**Exercise details**
Work through the data and say how many lines contain "HttpResponse". The number alone is the answer.

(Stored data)
[Start of Attachment]

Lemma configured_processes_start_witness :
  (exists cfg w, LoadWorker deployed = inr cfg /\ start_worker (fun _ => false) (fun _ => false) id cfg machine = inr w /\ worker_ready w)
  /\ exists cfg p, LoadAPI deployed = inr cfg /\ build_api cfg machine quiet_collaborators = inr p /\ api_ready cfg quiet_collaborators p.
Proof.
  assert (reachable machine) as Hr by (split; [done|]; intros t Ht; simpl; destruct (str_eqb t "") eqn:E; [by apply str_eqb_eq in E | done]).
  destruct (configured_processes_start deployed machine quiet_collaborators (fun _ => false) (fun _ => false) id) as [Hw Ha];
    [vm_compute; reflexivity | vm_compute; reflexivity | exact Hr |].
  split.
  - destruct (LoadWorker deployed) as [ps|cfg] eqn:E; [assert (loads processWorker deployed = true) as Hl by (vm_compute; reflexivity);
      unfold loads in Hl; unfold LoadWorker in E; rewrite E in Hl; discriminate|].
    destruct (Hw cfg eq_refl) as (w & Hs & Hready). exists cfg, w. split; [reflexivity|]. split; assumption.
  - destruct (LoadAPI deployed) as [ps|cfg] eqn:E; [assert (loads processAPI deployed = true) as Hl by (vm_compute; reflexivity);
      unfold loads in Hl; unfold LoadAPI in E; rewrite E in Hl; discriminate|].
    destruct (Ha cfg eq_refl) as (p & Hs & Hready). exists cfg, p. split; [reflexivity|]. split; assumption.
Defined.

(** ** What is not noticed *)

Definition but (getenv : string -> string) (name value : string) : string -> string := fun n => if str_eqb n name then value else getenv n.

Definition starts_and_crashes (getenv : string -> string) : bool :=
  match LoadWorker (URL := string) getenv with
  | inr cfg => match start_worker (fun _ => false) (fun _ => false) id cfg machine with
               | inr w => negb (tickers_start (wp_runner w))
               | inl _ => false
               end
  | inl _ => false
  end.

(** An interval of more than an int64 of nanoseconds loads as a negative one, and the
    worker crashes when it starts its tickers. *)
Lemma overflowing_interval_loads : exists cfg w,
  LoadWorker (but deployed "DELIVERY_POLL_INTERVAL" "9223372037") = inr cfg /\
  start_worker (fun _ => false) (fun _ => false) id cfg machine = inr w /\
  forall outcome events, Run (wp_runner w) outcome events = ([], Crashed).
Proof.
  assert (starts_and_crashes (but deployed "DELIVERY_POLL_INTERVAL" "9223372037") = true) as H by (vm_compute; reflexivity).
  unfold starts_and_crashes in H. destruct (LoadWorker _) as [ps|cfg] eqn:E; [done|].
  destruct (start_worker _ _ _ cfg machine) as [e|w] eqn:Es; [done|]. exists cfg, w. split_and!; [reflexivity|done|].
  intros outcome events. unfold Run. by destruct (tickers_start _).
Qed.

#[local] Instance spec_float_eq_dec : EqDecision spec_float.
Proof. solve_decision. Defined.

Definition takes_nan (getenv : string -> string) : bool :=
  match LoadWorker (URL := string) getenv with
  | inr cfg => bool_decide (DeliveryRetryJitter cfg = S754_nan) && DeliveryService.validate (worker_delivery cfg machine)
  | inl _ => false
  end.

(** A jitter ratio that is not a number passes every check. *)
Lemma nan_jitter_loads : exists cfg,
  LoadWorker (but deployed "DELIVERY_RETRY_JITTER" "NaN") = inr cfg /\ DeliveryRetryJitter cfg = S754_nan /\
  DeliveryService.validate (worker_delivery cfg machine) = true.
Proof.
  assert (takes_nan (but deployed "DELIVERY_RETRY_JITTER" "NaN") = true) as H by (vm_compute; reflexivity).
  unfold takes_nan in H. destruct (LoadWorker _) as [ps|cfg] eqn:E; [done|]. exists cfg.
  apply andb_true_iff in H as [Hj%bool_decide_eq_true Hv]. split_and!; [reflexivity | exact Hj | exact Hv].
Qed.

[End of Attachment]
[Start of Attachment]

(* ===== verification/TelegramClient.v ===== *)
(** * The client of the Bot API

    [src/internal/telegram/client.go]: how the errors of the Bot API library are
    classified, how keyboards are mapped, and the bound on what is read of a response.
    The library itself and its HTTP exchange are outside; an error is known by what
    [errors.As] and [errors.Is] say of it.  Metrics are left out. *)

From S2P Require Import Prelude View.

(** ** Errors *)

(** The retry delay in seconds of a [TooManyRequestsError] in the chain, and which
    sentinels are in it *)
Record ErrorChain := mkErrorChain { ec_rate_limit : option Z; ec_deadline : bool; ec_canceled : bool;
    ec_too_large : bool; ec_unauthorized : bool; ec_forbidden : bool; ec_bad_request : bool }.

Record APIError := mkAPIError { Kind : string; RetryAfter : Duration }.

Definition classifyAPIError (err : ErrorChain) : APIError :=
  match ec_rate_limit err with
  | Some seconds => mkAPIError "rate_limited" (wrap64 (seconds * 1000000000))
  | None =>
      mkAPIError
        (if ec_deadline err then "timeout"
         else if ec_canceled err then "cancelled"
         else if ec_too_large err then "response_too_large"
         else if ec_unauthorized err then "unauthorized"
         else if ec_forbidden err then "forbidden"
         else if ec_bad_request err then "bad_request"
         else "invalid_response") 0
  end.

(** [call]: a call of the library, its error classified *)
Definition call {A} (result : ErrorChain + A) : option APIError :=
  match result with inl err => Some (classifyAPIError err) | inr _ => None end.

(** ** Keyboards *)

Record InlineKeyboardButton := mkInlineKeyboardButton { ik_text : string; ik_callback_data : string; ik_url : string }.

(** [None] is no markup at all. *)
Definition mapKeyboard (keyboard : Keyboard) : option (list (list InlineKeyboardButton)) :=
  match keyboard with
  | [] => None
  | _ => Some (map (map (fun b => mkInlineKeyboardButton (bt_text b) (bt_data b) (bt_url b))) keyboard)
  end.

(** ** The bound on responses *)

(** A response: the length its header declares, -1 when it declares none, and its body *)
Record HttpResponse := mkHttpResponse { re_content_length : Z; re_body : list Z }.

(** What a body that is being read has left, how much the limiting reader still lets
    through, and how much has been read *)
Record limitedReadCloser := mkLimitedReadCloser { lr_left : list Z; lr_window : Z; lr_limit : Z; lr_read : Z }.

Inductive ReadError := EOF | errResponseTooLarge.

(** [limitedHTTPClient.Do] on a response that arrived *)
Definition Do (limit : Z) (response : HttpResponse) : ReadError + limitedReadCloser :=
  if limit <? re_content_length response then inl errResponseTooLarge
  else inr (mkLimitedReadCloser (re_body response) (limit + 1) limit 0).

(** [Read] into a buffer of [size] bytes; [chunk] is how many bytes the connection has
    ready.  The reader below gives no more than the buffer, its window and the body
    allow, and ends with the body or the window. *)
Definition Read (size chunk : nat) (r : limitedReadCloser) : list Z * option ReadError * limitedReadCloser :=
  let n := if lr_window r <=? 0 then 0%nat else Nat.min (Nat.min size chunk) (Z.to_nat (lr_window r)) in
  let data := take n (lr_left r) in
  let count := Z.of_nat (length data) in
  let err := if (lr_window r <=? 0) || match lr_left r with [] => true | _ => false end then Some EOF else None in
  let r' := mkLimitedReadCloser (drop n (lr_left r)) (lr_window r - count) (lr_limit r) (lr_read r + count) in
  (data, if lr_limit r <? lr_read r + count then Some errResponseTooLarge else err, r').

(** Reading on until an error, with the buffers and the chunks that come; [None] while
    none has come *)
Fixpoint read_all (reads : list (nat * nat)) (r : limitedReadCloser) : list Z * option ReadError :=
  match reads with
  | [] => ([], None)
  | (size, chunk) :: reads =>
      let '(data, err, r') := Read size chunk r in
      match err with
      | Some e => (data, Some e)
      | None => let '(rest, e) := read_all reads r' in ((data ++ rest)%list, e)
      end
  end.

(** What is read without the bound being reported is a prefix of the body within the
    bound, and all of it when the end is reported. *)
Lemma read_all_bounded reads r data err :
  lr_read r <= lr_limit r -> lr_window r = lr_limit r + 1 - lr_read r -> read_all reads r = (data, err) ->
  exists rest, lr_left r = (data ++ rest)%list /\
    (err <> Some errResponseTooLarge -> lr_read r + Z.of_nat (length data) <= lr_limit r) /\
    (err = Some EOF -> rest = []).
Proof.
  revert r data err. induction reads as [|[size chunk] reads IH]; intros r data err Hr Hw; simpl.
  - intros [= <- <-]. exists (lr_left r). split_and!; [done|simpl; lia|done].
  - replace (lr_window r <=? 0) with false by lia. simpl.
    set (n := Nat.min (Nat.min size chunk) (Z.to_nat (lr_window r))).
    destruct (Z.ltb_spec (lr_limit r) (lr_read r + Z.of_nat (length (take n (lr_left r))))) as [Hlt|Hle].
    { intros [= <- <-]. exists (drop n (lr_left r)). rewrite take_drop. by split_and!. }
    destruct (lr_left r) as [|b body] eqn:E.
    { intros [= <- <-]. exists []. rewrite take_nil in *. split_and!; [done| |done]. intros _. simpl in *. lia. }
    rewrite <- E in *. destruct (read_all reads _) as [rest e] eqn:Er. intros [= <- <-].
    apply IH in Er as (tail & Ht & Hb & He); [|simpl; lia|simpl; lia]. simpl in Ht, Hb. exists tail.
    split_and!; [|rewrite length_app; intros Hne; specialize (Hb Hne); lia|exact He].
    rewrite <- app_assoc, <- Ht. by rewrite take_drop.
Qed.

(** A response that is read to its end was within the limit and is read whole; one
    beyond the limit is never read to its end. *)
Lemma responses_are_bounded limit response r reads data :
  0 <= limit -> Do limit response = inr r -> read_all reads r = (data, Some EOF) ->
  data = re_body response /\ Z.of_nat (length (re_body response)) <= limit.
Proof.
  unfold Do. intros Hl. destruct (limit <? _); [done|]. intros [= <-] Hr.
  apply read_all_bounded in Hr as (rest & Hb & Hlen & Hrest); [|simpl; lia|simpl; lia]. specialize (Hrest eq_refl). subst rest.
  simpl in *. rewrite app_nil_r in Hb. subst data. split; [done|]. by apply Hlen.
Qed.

[End of Attachment]
[Start of Attachment]

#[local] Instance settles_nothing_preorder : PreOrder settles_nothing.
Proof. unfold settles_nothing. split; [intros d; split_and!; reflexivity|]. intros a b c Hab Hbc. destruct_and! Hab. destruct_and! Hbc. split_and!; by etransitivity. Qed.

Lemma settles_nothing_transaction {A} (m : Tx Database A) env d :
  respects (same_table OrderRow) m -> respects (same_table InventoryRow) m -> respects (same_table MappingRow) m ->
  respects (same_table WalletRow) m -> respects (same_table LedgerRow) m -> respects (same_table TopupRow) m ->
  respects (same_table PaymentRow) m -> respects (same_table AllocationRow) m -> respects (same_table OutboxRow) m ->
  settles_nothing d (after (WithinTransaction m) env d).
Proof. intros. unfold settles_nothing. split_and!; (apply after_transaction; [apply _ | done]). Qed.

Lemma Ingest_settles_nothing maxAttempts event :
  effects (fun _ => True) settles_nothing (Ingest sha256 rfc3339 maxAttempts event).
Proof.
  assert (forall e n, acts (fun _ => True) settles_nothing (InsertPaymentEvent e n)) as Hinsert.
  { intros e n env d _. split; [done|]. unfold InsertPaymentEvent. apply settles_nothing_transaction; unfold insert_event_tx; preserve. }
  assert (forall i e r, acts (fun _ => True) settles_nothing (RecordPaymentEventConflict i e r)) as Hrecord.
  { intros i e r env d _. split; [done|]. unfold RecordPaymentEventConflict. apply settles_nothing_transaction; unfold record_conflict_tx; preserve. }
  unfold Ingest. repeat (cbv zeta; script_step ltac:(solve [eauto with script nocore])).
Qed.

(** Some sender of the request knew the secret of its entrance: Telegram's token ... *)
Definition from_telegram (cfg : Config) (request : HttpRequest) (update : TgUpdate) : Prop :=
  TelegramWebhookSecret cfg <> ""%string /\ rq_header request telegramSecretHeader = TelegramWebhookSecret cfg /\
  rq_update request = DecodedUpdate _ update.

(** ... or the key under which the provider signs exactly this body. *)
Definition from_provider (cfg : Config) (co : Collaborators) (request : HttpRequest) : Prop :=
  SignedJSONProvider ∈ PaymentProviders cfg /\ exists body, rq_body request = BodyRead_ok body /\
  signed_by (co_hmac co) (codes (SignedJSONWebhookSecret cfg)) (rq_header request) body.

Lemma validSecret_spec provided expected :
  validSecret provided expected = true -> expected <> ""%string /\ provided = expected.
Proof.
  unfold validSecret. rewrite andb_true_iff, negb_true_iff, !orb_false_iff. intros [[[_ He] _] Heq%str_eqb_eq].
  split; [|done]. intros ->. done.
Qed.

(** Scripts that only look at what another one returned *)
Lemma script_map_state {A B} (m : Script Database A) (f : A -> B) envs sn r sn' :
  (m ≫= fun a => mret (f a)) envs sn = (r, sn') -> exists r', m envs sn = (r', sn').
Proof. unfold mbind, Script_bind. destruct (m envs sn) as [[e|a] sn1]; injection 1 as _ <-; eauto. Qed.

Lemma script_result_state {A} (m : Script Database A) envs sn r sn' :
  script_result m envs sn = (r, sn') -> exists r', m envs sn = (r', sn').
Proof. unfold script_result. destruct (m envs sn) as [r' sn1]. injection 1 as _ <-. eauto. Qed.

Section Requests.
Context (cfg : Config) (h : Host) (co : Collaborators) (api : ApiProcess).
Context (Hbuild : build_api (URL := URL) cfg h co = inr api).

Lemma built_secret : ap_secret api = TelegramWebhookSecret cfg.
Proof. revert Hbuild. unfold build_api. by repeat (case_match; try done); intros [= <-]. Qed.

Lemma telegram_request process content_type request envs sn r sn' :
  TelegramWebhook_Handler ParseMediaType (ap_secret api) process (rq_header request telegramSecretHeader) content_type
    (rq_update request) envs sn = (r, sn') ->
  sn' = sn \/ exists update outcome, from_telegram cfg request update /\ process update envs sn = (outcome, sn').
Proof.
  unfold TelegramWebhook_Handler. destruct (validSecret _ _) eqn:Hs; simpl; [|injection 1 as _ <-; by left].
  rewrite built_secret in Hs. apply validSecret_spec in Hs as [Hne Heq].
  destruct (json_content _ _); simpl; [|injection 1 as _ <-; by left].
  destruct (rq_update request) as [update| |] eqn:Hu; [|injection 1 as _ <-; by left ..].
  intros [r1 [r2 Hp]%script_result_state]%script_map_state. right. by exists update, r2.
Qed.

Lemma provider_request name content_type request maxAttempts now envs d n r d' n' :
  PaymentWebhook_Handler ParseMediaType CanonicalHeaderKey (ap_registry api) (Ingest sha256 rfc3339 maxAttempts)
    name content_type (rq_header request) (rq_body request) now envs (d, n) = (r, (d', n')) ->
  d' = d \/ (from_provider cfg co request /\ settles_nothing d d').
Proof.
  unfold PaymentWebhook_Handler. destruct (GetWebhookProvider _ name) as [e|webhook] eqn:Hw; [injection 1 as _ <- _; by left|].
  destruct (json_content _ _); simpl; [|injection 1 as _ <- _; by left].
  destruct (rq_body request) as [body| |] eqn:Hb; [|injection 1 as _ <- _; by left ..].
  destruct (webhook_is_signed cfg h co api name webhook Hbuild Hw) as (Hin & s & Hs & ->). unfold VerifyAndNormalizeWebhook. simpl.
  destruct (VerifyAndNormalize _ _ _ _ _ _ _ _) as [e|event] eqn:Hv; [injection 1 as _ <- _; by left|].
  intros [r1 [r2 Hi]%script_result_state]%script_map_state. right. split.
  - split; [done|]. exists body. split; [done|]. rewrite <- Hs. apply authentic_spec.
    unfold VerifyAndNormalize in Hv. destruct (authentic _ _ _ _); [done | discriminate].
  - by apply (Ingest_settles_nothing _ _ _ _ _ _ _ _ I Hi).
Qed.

[End of Attachment]

**Reply to the exercise**
2